# exterior door hinges



## farrington135 (Aug 15, 2005)

The door from my garage to the house opens in towards the house and is has been a pain in the ass since day I moved in. The washer, dryer and bathroom are within feet of this door. If someone forgets to close the bathoor door or has the dryer door open doing wash and a person doesn't annouce they are entering the house the door smashes into everything. I want to flip the door around so it swings out into the garage but I need to find tamperproof hinges since they will be on the exterior. Any suggestions?? thanks


----------



## Rehabber (Dec 29, 2005)

You can use your existing hinges. Just remove 2 screws from each hinge (matching sides) and insert a small metal rod that protrudes from the hinge, and will go into the opposite hole when the door is closed. That way if someone tries to remove the hinge pins the door will still not pry open when it is closed.


----------



## justdon (Nov 16, 2005)

I used to work at a bank. Of all things they had an exterior back door with the hinge pins on the outside. I never 'tried' it but thought anybody could walk right in. Geesh a bank having such dumb moves!!! And it was alarmed I think! but all day it was off to alarms.


----------



## redline (Mar 5, 2006)

Can the door open in the opposite direction with the hinges on the inside?
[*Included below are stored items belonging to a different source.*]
Lemma apiKeyOf_cases_witness :
  apiKeyOf testLib (Request.mk [] "chat") = defaultAPIKey
  /\ apiKeyOf testLib
       (Request.mk [("Authorization", ["Bearer Bearer k"])] "chat")
     = "Bearer k"
  /\ apiKeyOf testLib (Request.mk [("Authorization", ["Bearer "])] "chat") = ""
  /\ apiKeyOf testLib (Request.mk [("Authorization", ["Basic abc"])] "chat")
     = "Basic abc".
Proof.
  split; [|split; [|split]].
  - apply (proj1 (apiKeyOf_cases testLib (Request.mk [] "chat"))).
    reflexivity.
  - apply (proj1 (proj2 (apiKeyOf_cases testLib
             (Request.mk [("Authorization", ["Bearer Bearer k"])] "chat")))
             "Bearer k").
    reflexivity.
  - apply (proj1 (proj2 (apiKeyOf_cases testLib
             (Request.mk [("Authorization", ["Bearer "])] "chat"))) "").
    reflexivity.
  - apply (proj2 (proj2 (apiKeyOf_cases testLib
             (Request.mk [("Authorization", ["Basic abc"])] "chat")))
             "Basic abc").
    + reflexivity.
    + discriminate.
    + reflexivity.
Defined.

(** ** The prompt of a chat *)

Lemma concatLines_app (msgs1 msgs2 : list openAIChatMessage) :
  concatLines (msgs1 ++ msgs2)%list = concatLines msgs1 ++ concatLines msgs2.
Proof.
  induction msgs1 as [|m msgs1 IH]; simpl; [reflexivity|].
  now rewrite IH, append_assoc.
Qed.

Lemma chatPrompt (model : string) (msgs : list openAIChatMessage) :
  KoboldAIRequest.Prompt
    (convertOpenAIChatRequestToKobold (OpenAIChatRequest.mk model msgs))
  = concatLines msgs.
Proof. unfold convertOpenAIChatRequestToKobold. simpl. apply prompt_loop. Qed.

(** X2. The prompt grows with the conversation: the prompt of a chat is the
    prompt of its first messages followed by the prompt of the rest, so the
    prompt of an earlier state of a conversation is a prefix of every later
    one; nothing is cut off or reordered, however long the chat. *)
Theorem chat_prompt_of_append
    (model model1 model2 : string) (msgs1 msgs2 : list openAIChatMessage) :
  KoboldAIRequest.Prompt
    (convertOpenAIChatRequestToKobold
       (OpenAIChatRequest.mk model (msgs1 ++ msgs2)%list))
  = KoboldAIRequest.Prompt
      (convertOpenAIChatRequestToKobold (OpenAIChatRequest.mk model1 msgs1))
    ++ KoboldAIRequest.Prompt
         (convertOpenAIChatRequestToKobold (OpenAIChatRequest.mk model2 msgs2)).
Proof. rewrite !chatPrompt. apply concatLines_app. Qed.

(** X3. The prompt does not keep the messages apart: one message whose
    content holds a newline followed by [<role>: <content>] gives the same
    job as two messages, whatever the strings.  The author of a message can
    so add messages of any role to the prompt. *)
Theorem chat_prompt_confuses_messages
    (model role1 content1 role2 content2 : string) :
  convertOpenAIChatRequestToKobold
    (OpenAIChatRequest.mk model
       [OpenAIChatMessage.mk role1 (content1 ++ nl ++ role2 ++ ": " ++ content2)])
  = convertOpenAIChatRequestToKobold
      (OpenAIChatRequest.mk model
         [OpenAIChatMessage.mk role1 content1;
          OpenAIChatMessage.mk role2 content2]).
Proof.
  unfold convertOpenAIChatRequestToKobold. rewrite !prompt_loop.
  cbn [OpenAIChatRequest.Messages OpenAIChatRequest.Model concatLines].
  unfold messageLine.
  cbn [OpenAIChatMessage.Role OpenAIChatMessage.Content].
  now rewrite !append_assoc, !append_empty_r.
Qed.

(** ** The poll loop, turn by turn *)

Lemma count_closeEvents (deferred : list httpResponse) :
  count isBodyClose (closeEvents deferred) = List.length deferred
  /\ count isGet (closeEvents deferred) = 0
  /\ count isSleep (closeEvents deferred) = 0.
Proof.
  unfold closeEvents, count.
  induction deferred as [|resp deferred (IH1 & IH2 & IH3)]; simpl; auto.
Qed.

Lemma count_turnsTrace (url : string)
    (turns : list (httpResponse * koboldAIPollResponse)) :
  count isGet (turnsTrace url turns) = List.length turns
  /\ count isSleep (turnsTrace url turns) = List.length turns
  /\ count isBodyClose (turnsTrace url turns) = 0.
Proof.
  unfold turnsTrace.
  induction turns as [|turn turns (IH1 & IH2 & IH3)]; [auto|].
  cbn [flat_map List.length].
  rewrite !count_app, IH1, IH2, IH3. auto.
Qed.

Section Turns.
Context (L : GoLib) (w : World) (url : string).

(** A turn whose GET fails in transport leaves the loop with the error. *)
Lemma pollTurn_get_fails deferred tr err :
  httpGetReply w (count isGet tr) url = inl err ->
  evaluates w (pollTurn L url deferred) tr
    (Returned (inr ((KoboldAIPollResponse.zero, Some err), deferred))
       (tr ++ getFailureEvents url err)%list).
Proof.
  intros Hget. unfold pollTurn.
  eapply evaluates_do_bind; [reflexivity | | exact I].
  eapply evaluates_do_bind; [reflexivity | | exact I].
  rewrite (count_snoc_false isGet) by reflexivity. rewrite Hget.
  eapply evaluates_do_bind; [reflexivity | | exact I].
  apply evaluates_ret_eq.
  unfold getFailureEvents. now rewrite <- !app_assoc.
Qed.

(** A turn whose answer does not decode leaves the loop with the error, the
    close of the answer's body deferred. *)
Lemma pollTurn_decode_fails deferred tr resp err :
  httpGetReply w (count isGet tr) url = inr resp ->
  jsonDecodePollResponse L (HttpResponse.Body resp) = inl err ->
  evaluates w (pollTurn L url deferred) tr
    (Returned (inr ((KoboldAIPollResponse.zero, Some err), resp :: deferred))
       (tr ++ decodeFailureEvents url err)%list).
Proof.
  intros Hget Hdec. unfold pollTurn.
  eapply evaluates_do_bind; [reflexivity | | exact I].
  eapply evaluates_do_bind; [reflexivity | | exact I].
  rewrite (count_snoc_false isGet) by reflexivity. rewrite Hget.
  eapply evaluates_do_bind; [reflexivity | | exact I].
  rewrite Hdec.
  eapply evaluates_do_bind; [reflexivity | | exact I].
  apply evaluates_ret_eq.
  unfold decodeFailureEvents. now rewrite <- !app_assoc.
Qed.

(** The loop takes the unfinished turns one after the other and goes on
    from where they leave it. *)
Lemma pollLoop_unfinished turns : forall deferred tr o,
  unfinishedTurns L w url (count isGet tr) turns ->
  evaluates w (ITree.iter (pollTurn L url) (deferredOf turns ++ deferred)%list)
    (tr ++ turnsTrace url turns)%list o ->
  final o ->
  evaluates w (ITree.iter (pollTurn L url) deferred) tr o.
Proof.
  induction turns as [|[resp st] turns IH]; intros deferred tr o Hturns Hrest Hf.
  - unfold turnsTrace, deferredOf in Hrest. simpl in Hrest.
    now rewrite app_nil_r in Hrest.
  - destruct Hturns as (Hget & Hdec & Hdone & Hturns).
    eapply evaluates_iter_again; [| |exact Hf].
    + apply (pollTurn_again L w url deferred tr resp st Hget Hdec Hdone).
    + apply IH; [| |assumption].
      * rewrite count_app.
        destruct (turnEvents_counts url st) as (_ & -> & _).
        now rewrite Nat.add_1_r.
      * unfold deferredOf, turnsTrace in *.
        cbn [map fst snd rev flat_map] in Hrest.
        now rewrite <- !app_assoc in Hrest |- *.
Qed.

End Turns.

Section PollPaths.
Context (L : GoLib) (w : World) (id : string).

(** [pollKoboldAPI] when the loop leaves after the unfinished turns [turns]:
    the deferred closes follow, then the function returns. *)
Lemma pollKoboldAPI_leaves turns tr ret deferred' tr' :
  unfinishedTurns L w (koboldStatusURL ++ id) (count isGet tr) turns ->
  evaluates w (pollTurn L (koboldStatusURL ++ id) (deferredOf turns))
    (tr ++ turnsTrace (koboldStatusURL ++ id) turns)%list
    (Returned (inr (ret, deferred')) tr') ->
  evaluates w (pollKoboldAPI L id) tr
    (Returned ret (tr' ++ closeEvents deferred')%list).
Proof.
  intros Hturns Hlast. unfold pollKoboldAPI.
  eapply evaluates_bind; [| |exact I].
  - apply pollLoop_unfinished with (turns := turns); [assumption| |exact I].
    rewrite app_nil_r. apply evaluates_iter_leave. exact Hlast.
  - eapply evaluates_bind; [apply runDeferred_evaluates | | exact I].
    apply evaluates_ret.
Qed.

End PollPaths.

(** X4. Response bodies stay open while the loop runs.  When the horde
    answers with the unfinished statuses of [turns] and then with a finished
    one, [pollKoboldAPI] returns the finished status, and its events are
    exactly: one turn per answer (a sleep of two seconds, the GET and two
    prints), and only then the closes of all the answers' bodies, the newest
    first. *)
Theorem pollKoboldAPI_closes_after_the_loop
    (L : GoLib) (w : World) (id : string) (tr : trace)
    (turns : list (httpResponse * koboldAIPollResponse))
    (resp : httpResponse) (st : koboldAIPollResponse) :
  unfinishedTurns L w (koboldStatusURL ++ id) (count isGet tr) turns ->
  httpGetReply w (count isGet tr + List.length turns) (koboldStatusURL ++ id)
  = inr resp ->
  jsonDecodePollResponse L (HttpResponse.Body resp) = inr st ->
  KoboldAIPollResponse.Done st = true ->
  evaluates w (pollKoboldAPI L id) tr
    (Returned (st, None)
       (tr ++ turnsTrace (koboldStatusURL ++ id) turns
           ++ turnEvents (koboldStatusURL ++ id) st
           ++ closeEvents (resp :: deferredOf turns))%list).
Proof.
  intros Hturns Hget Hdec Hdone.
  rewrite !app_assoc.
  apply pollKoboldAPI_leaves with (turns := turns); [assumption|].
  apply pollTurn_done; [|assumption|assumption].
  rewrite count_app.
  destruct (count_turnsTrace (koboldStatusURL ++ id) turns) as (-> & _).
  exact Hget.
Qed.

Lemma pollKoboldAPI_closes_after_the_loop_witness :
  evaluates testWorld (pollKoboldAPI testLib "job-1") []
    (Returned (testStatus true false [testGeneration "World"], None)
       ([] ++ turnsTrace (koboldStatusURL ++ "job-1")
                 [(HttpResponse.mk 200 "faulted", testStatus false true [])]
           ++ turnEvents (koboldStatusURL ++ "job-1")
                (testStatus true false [testGeneration "World"])
           ++ closeEvents
                [HttpResponse.mk 200 "done"; HttpResponse.mk 200 "faulted"])%list).
Proof.
  apply (pollKoboldAPI_closes_after_the_loop testLib testWorld "job-1" []
           [(HttpResponse.mk 200 "faulted", testStatus false true [])]
           (HttpResponse.mk 200 "done")
           (testStatus true false [testGeneration "World"])).
  - repeat split.
  - reflexivity.
  - reflexivity.
  - reflexivity.
Defined.

(** X5. A status GET that fails in transport ends the polling at once.
    After the unfinished statuses of [turns], a failing GET makes
    [pollKoboldAPI] return the zero status with the error of that GET: the
    failure is reported on standard error, the bodies of the earlier answers
    are closed, and no further GET is sent. *)
Theorem pollKoboldAPI_get_failure_is_final
    (L : GoLib) (w : World) (id : string) (tr : trace)
    (turns : list (httpResponse * koboldAIPollResponse)) (err : error) :
  unfinishedTurns L w (koboldStatusURL ++ id) (count isGet tr) turns ->
  httpGetReply w (count isGet tr + List.length turns) (koboldStatusURL ++ id)
  = inl err ->
  exists ext,
    evaluates w (pollKoboldAPI L id) tr
      (Returned (KoboldAIPollResponse.zero, Some err) (tr ++ ext)%list)
    /\ ext = (turnsTrace (koboldStatusURL ++ id) turns
               ++ getFailureEvents (koboldStatusURL ++ id) err
               ++ closeEvents (deferredOf turns))%list
    /\ count isGet ext = S (List.length turns)
    /\ count isBodyClose ext = List.length turns.
Proof.
  intros Hturns Hget. eexists. split; [|split; [reflexivity|]].
  - rewrite !app_assoc.
    apply pollKoboldAPI_leaves with (turns := turns); [assumption|].
    apply pollTurn_get_fails.
    rewrite count_app.
    destruct (count_turnsTrace (koboldStatusURL ++ id) turns) as (-> & _).
    exact Hget.
  - rewrite !count_app.
    destruct (count_turnsTrace (koboldStatusURL ++ id) turns) as (-> & _ & ->).
    destruct (count_closeEvents (deferredOf turns)) as (-> & -> & _).
    unfold deferredOf. rewrite length_rev, length_map.
    split; [change (count isGet (getFailureEvents (koboldStatusURL ++ id) err)) with 1
           |change (count isBodyClose (getFailureEvents (koboldStatusURL ++ id) err)) with 0];
      lia.
Qed.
Can the dryer door open the opposite way? Some dryers have doors than can be mounted to open one way or the other.

If the hinge must be outside then have a welder secure the hinge pin by welding the pins to the brackets.



HINGE PROTECTION: To protect such a door from being lifted from its hinges by pulling the hinge pin, follow these simple steps: (1) Remove two screws, opposite each other, from both leaves of the hinge. (2) Insert screw or concrete nail into jamb leaf, protruding 1/2". (3) Remove the opposing screw in the door. Do this in the top and bottom hinge of the door. When closed, the hinge pins may be removed, but the door will remain firmly in place.
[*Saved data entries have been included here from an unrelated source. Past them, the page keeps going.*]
(** * Data-Structure-Visualizer: the data structures of [data.cpp]

    A shallow embedding of [src/data.cpp] and the proofs of its specified
    properties.

    Conventions of the embedding:
    - a C++ [int] is a [Z]; where the source does arithmetic that can leave
      the 32-bit range the wrap-around is written out ([wrap32]) and the
      theorems have the hypotheses under which nothing wraps; in
      [intToString] and in the counters of [Queue] and [Stack], which have
      no such bound, the overflow of a signed operation is what it is in
      C++, undefined behaviour;
    - an array is a [list]; a read or write out of range, like a null
      pointer dereference, is undefined behaviour in C++ and is the result
      [Undefined] here;
    - a [while] loop or a recursion that is not structural runs on a fuel
      counter and ends in [OutOfFuel] when the
      counter is used up; the theorems show that this does not happen;
    - an object reached through a pointer the caller keeps ([Graph*]) lives
      in a store of objects indexed by addresses. *)

From stdpp Require Import base numbers list sorting gmap strings pretty.
From Stdlib Require Import ZArith Lia.

Local Open Scope Z_scope.

(** ** Results of partial computations *)

Inductive result (A : Type) : Type :=
| Ok (a : A)
| Undefined
| OutOfFuel.
Arguments Ok {A} a.
Arguments Undefined {A}.
Arguments OutOfFuel {A}.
If you need added protection then buy a wider hinge and bend it at a 90 degree angle after the point where it is past the inside of the door frame. This will trap the door to the door frame if the pins are removed.


----------



## Zero Punch (Nov 15, 2005)

They make security hinges for outward swinging doors with set screws to hold the hinge pin in accessed fron the inside when the door is opened. Just do a google or yahoo search for security hinges. Any good supply house hardware or lumber yard should carry them. Most every code I know of calls for outward opening doors on public buildings for emergancy reasons. So they solved the security problem of pin removal years ago.


----------